◆ What needs to be done
State how many lines of the records include the word "round"; the reply is that number alone.
Start of Block
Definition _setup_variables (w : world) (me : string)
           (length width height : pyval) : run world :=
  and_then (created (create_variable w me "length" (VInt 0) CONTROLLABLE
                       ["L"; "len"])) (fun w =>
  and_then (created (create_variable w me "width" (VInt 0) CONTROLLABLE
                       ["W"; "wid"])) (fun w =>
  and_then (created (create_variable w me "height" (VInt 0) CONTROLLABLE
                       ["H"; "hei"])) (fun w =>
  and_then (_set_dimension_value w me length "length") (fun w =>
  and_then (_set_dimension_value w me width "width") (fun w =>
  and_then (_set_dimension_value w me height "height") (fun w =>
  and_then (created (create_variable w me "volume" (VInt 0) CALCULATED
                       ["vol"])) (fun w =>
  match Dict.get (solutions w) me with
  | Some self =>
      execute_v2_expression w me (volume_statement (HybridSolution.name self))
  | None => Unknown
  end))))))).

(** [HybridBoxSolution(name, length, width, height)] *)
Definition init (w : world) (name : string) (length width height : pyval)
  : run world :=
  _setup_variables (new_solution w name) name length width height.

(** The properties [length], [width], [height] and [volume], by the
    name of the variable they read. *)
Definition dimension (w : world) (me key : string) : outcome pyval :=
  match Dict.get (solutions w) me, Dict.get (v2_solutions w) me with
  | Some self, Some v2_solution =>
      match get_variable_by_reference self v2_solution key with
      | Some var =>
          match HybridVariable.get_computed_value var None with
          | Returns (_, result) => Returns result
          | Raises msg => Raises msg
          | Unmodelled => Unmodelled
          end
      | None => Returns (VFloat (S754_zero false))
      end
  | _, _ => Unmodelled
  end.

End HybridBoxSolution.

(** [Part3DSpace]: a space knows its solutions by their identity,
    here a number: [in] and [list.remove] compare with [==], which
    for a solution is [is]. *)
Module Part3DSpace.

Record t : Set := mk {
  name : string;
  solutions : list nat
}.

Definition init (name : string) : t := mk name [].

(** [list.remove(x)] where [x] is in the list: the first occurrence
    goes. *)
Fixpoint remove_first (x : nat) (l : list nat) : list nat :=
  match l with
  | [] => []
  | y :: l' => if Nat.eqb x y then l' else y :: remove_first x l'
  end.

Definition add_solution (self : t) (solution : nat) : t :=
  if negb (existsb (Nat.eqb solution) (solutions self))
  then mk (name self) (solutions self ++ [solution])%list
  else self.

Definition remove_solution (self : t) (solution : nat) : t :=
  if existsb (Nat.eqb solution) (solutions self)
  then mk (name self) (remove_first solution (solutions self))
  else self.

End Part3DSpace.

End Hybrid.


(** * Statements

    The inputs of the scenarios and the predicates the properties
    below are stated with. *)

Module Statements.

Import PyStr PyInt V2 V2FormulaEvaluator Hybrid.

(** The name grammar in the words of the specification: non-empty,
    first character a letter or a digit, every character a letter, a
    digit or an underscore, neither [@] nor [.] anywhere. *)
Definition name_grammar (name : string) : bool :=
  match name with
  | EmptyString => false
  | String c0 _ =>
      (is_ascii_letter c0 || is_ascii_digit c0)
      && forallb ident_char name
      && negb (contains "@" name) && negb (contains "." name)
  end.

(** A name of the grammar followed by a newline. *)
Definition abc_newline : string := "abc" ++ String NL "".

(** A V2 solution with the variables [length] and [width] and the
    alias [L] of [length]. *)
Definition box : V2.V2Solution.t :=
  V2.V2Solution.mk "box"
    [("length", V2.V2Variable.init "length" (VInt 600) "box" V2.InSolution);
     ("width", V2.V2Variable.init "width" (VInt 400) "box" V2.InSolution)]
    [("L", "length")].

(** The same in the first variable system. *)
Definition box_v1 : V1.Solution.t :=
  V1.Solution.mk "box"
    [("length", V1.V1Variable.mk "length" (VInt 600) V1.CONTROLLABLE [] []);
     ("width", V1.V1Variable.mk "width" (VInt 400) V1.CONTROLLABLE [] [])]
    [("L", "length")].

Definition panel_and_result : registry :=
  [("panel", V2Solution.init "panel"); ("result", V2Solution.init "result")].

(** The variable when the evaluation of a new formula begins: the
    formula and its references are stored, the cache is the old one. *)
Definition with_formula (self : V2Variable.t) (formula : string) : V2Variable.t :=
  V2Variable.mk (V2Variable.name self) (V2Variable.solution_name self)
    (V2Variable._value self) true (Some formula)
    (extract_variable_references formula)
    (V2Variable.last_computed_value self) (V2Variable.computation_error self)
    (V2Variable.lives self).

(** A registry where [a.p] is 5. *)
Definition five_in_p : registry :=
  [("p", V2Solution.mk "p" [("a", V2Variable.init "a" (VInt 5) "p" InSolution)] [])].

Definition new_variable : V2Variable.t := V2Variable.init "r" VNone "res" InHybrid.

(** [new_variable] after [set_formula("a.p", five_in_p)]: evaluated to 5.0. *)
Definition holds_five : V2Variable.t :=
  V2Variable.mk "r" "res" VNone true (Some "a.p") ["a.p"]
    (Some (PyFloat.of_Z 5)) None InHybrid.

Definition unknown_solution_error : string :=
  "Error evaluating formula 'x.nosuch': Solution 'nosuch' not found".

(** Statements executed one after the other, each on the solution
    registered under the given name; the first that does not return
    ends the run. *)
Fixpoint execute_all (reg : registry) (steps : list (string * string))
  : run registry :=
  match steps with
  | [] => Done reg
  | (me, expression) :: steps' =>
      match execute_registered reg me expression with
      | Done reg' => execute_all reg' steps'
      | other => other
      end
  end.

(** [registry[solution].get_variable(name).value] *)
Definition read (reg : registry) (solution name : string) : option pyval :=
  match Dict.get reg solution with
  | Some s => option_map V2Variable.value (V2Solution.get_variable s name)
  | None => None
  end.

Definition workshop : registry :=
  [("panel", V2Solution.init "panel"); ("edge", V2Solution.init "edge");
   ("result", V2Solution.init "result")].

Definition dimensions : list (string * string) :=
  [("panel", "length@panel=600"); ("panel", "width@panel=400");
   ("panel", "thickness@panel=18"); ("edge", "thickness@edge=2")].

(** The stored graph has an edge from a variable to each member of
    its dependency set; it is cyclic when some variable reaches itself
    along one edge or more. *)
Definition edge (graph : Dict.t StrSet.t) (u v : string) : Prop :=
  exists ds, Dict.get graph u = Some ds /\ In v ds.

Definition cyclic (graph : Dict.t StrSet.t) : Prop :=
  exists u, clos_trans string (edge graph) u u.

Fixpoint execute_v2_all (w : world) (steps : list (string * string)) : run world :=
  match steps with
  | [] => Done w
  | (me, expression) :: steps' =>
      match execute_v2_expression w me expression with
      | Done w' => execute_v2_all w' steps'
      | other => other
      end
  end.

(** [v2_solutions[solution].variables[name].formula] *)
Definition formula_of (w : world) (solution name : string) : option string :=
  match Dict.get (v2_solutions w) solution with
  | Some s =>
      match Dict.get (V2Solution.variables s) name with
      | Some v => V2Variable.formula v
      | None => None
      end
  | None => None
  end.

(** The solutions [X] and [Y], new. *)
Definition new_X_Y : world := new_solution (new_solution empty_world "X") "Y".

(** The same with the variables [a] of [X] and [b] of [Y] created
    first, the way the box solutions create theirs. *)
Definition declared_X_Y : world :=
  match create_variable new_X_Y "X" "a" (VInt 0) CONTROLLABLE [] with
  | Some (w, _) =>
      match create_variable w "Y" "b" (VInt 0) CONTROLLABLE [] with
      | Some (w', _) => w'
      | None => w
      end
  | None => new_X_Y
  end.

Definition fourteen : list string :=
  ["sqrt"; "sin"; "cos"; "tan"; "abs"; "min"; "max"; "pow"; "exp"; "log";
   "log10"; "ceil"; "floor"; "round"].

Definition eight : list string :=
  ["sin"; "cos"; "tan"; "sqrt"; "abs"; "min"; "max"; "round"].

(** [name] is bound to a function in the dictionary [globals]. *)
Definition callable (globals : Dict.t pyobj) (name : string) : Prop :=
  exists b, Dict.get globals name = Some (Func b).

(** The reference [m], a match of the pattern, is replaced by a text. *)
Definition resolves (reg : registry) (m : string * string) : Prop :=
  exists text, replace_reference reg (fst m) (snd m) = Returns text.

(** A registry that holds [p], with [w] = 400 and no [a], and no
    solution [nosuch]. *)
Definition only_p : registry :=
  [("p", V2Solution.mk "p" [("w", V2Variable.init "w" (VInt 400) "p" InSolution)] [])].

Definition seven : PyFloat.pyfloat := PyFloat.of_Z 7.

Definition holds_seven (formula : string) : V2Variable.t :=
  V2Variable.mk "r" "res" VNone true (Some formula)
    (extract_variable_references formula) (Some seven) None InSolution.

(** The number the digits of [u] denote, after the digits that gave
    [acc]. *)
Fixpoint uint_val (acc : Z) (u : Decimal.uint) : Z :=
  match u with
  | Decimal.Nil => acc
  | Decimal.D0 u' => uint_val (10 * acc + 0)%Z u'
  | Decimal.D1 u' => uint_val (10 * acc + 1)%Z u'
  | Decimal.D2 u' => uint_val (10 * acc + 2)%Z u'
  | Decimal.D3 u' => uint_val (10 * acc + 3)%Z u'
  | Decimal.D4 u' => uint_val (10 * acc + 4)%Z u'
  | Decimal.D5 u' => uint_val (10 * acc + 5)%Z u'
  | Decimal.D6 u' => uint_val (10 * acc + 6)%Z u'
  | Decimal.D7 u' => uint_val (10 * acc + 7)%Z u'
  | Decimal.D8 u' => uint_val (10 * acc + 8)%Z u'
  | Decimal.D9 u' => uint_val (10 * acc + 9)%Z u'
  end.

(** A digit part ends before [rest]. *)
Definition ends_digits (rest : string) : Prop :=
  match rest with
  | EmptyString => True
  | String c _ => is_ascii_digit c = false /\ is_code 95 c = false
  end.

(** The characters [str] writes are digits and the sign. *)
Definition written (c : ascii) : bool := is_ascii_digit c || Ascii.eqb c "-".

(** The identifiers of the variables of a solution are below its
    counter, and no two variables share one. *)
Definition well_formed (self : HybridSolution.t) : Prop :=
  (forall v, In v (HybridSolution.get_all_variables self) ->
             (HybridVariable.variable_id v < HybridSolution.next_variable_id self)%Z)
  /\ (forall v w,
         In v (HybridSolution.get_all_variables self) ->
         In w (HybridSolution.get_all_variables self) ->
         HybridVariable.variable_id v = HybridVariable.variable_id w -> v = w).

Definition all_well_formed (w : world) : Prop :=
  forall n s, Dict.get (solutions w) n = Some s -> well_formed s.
End of Block
◆ Output of the task
2